- _Work to complete_: Using the listing beneath this task, count the lines with the word "pose" and write only the result.

- _Study material_:
Lemma enqueue_spec s q x t :
  sched_inv s q -> x ∉ q -> 2 <= x -> tasks s !! x = Some t ->
  exists s', enqueue_task s x = Ok s' /\ sched_inv s' (q ++ [x]) /\ same_globals s s' /\
    tasks_change s s' x (fun t => with_state t TASK_RUNNING).
Proof.
  intros I Hx Hx2 Ht. pose proof (queue_length _ _ I) as Hlen. unfold enqueue_task.
  rewrite (upd_task_ok _ _ _ _ Ht), bind_ok. cbv zeta. cbn [runqueue with_tasks].
  set (t1 := with_state t TASK_RUNNING). set (m1 := <[x := t1]> (tasks s)).
  assert (queue m1 0 (rq_head (runqueue s)) q (rq_tail (runqueue s)) 0) as Hq1
    by (apply dseg_insert_out; [done | apply I]).
  assert (NoDup (q ++ [x])) as Hnd'.
  { apply NoDup_app. split; [apply I|]. split; [|apply NoDup_singleton].
    intros y Hy ->%list_elem_of_singleton. done. }
  assert (forall y, y ∈ q ++ [x] -> 2 <= y) as H2.
  { intros y [Hy| ->%list_elem_of_singleton]%elem_of_app; [by apply (si_pool _ _ I) | done]. }
  destruct (queue_push m1 _ q _ x t1 Hq1 (si_nodup _ _ I) Hx ltac:(lia)) as
    [(-> & Hh & Hq') | (tt & Hh & Htt & Hne & Htl & Hq')]; [apply lookup_insert_eq| |].
  - rewrite Hh, Z.eqb_refl. rewrite (upd_task_ok _ _ _ t1) by apply lookup_insert_eq.
    rewrite !bind_ok. cbn [tasks with_tasks with_rq set_head set_tail set_nr runqueue nr_running].
    pose proof (si_nr _ _ I) as Hnr. cbn in Hnr. rewrite Hnr. change (u32 (0 + 1)) with 1.
    eexists. split; [done|]. fold m1.
    assert (<[x := with_links t1 0 0]> m1 = <[x := with_links t1 0 0]> (tasks s)) as Em
      by apply insert_insert_eq.
    assert (tasks_change s (with_tasks s (<[x := with_links t1 0 0]> m1)) x
              (fun t => with_state t TASK_RUNNING)) as Hch.
    { intros y ty Hy. cbn. rewrite Em. case_decide as E.
      - subst y. rewrite lookup_insert_eq. eexists. split; [done|]. by simplify_eq.
      - rewrite lookup_insert_ne by done. by exists ty. }
    split; [|done]. eapply inv_requeue; [exact I | done | | exact Hq' | done..|].
    + intros y. cbn. rewrite Em. apply dom_insert_same. eauto.
    + intros y ty Hy. cbn. rewrite Em. assert (y <> x) by (intros ->; by apply Hy, elem_of_cons; left).
      rewrite lookup_insert_ne by done. apply (si_unlinked _ _ I), not_elem_of_nil.
  - rewrite (proj2 (Z.eqb_neq _ _) Hh). rewrite (upd_task_ok _ _ _ t1) by apply lookup_insert_eq.
    rewrite bind_ok. cbn [tasks with_tasks runqueue].
    assert (rq_tail (runqueue s) <> x) as Hne' by done.
    rewrite (upd_task_ok _ _ _ tt) by (cbn; by rewrite lookup_insert_ne).
    rewrite !bind_ok. cbn [tasks with_tasks with_rq set_head set_tail set_nr runqueue nr_running].
    set (tl := rq_tail (runqueue s)) in *.
    assert (<[x := with_links t1 0 tl]> m1 = <[x := with_links t1 0 tl]> (tasks s)) as Em
      by apply insert_insert_eq.
    assert (tasks s !! tl = Some tt) as Htl' by (unfold m1 in Htt; by rewrite lookup_insert_ne in Htt).
    eexists. split; [done|].
    assert (tasks_change s (with_tasks s (<[tl := set_next x tt]> (<[x := with_links t1 0 tl]> m1))) x
              (fun t => with_state t TASK_RUNNING)) as Hch.
    { intros y ty Hy. cbn. rewrite Em. case_decide as E.
      - subst y. rewrite lookup_insert_ne, lookup_insert_eq by done.
        eexists. split; [done|]. by simplify_eq.
      - destruct (decide (y = tl)) as [->|Hyt].
        + rewrite lookup_insert_eq. eexists. split; [done|]. by simplify_eq.
        + rewrite !lookup_insert_ne by done. by exists ty. }
    split; [|done]. eapply inv_requeue; [exact I | done | | exact Hq' | done | | done |].
    + intros y. cbn. rewrite Em, dom_insert_same by (rewrite lookup_insert_ne by done; eauto).
      apply dom_insert_same. eauto.
    + cbn. rewrite (si_nr _ _ I), length_app. cbn. rewrite u32_small by lia. lia.
    + intros y ty Hy. cbn. rewrite Em.
      assert (y <> x) by (intros ->; apply Hy, elem_of_app; right; by apply elem_of_cons; left).
      assert (y <> tl) by (intros ->; apply Hy, elem_of_app; by left).
      rewrite !lookup_insert_ne by done. apply (si_unlinked _ _ I).
      intros Hyq. apply Hy, elem_of_app. by left.
Qed.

- _Response area_: 2